DD: So now, going forward, what’s exciting to you now or what’s keeping you up at night?
BQ: What’s exciting is our team at Pearl. We have an awesome team that has evolved incredibly over the last 10 years. Now we have 13 going to 14 or 15 employees. We’ve maintained a nice small size, everybody knows each other—the investment team, the real investment deal team, and our general chief operating officer, office manager, CFO—everybody’s been there since day one.
DD: So now the question: what’s keeping you up at night?
BQ: I have to laugh because in our world, I feel like your head is always on a swivel. You’re like, OK, where’s the next thing to go wrong? Are we going to have an issue at a portfolio company? Whether that’s drilling a well and operations, or is there an HR issue at a company? You have enough companies, you have enough employees at these companies, you get HR issues from time to time. Are we going to be able to find some great investments over the next year?

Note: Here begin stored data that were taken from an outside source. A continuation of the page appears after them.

(* ===== verification/InternalHostSpec.v ===== *)
(** What a pass over the host promises: no two pages and backends share a
    path, a host handed to the handler is served by backends that are up, Ready
    says so, an Ingress and an HTTPRoute send the same requests to the same
    Services, and a pass repeated over what it wrote writes nothing; and where
    collecting by name falls short. *)
From S2P Require Import Prelude GoStr Deps Clients Cluster Deploy Pipeline Packages PatHandlers Routes InternalHost.
From Stdlib Require Import Ascii.
From stdpp Require Import sorting.

#[local] Open Scope string_scope.

#[local] Notation M := (passing host_effect).

(** * Reasoning about passes *)

Lemma pass_bind_inv {F A B} (m : passing F A) (f : A -> passing F B) r r' res :
  (m ≫= f) r = (r', res) ->
  (exists o, m r = (r', inl o) /\ res = inl o) \/ (exists a r1, m r = (r1, inr a) /\ f a r1 = (r', res)).
Proof.
  unfold mbind, passing_bind. destruct (m r) as [r1 [o|a]] eqn:Hm; intros H.
  - injection H as -> <-. left. by exists o.
  - right. by exists a, r1.
Qed.

Lemma pass_bind_ok {F A B} (m : passing F A) (f : A -> passing F B) r r' b :
  (m ≫= f) r = (r', inr b) -> exists a r1, m r = (r1, inr a) /\ f a r1 = (r', inr b).
Proof. intros [(o & _ & [=])|H]%pass_bind_inv. exact H. Qed.

(** A part of a pass takes the run along a relation, however it ends. *)
Definition along (P : host_run -> host_run -> Prop) {A} (m : M A) : Prop := forall r r' res, m r = (r', res) -> P r r'.

Section Along.
Context (P : host_run -> host_run -> Prop) `{!PreOrder P}.

Lemma along_ret {A} (a : A) : along P (mret a).
Proof. intros r r' res [= <- _]. reflexivity. Qed.

Lemma along_stop {A} o : along P (stop (A := A) o).
Proof. intros r r' res [= <- _]. reflexivity. Qed.

Lemma along_attribute k : along P (attribute_of k).
Proof. intros r r' res [= <- _]. reflexivity. Qed.

Lemma along_bind {A B} (m : M A) (f : A -> M B) : along P m -> (forall a, along P (f a)) -> along P (m ≫= f).
Proof.
  intros Hm Hf r r' res [(o & Hr & ->)|(a & r1 & Hr & Hf')]%pass_bind_inv; [by eapply Hm|].
  etransitivity; [by eapply Hm|by eapply Hf].
Qed.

We think we will. We have confidence [that] we will, but you never know. And so you’re just constantly looking and it’s never easy. It’s never easy. The second you think it’s easy, you’re done because there’s somebody who’s going to outhustle you. But because it’s just never easy, it’s always a lot of work and you’ve got to grind. But if you keep doing those things, they usually work out. But it’s not easy to do.
DD: If it was easy everyone would do it, right? What else is out there that we should be talking about when we think about private equity in the energy space this year?
BQ: I think it’s more of a next five-year question. You’ve seen the push on the energy transition side and we now are really starting to learn and know what, and some people had opinions and maybe knew beforehand the limitations of that, but there’s still a lot of money out there chasing those deals. And it’ll be interesting to see how the investing side of that happens.
We don’t think the returns are there; we don’t think they’re good enough. We think there’s a lot more risk in those businesses. And it’ll be interesting to see how all of that plays out in the next four to five years. There’s a lot of capital chasing not too many opportunities. When all it started, I thought it could be one of the greatest destructions of capital that we’ve seen in our lifetime.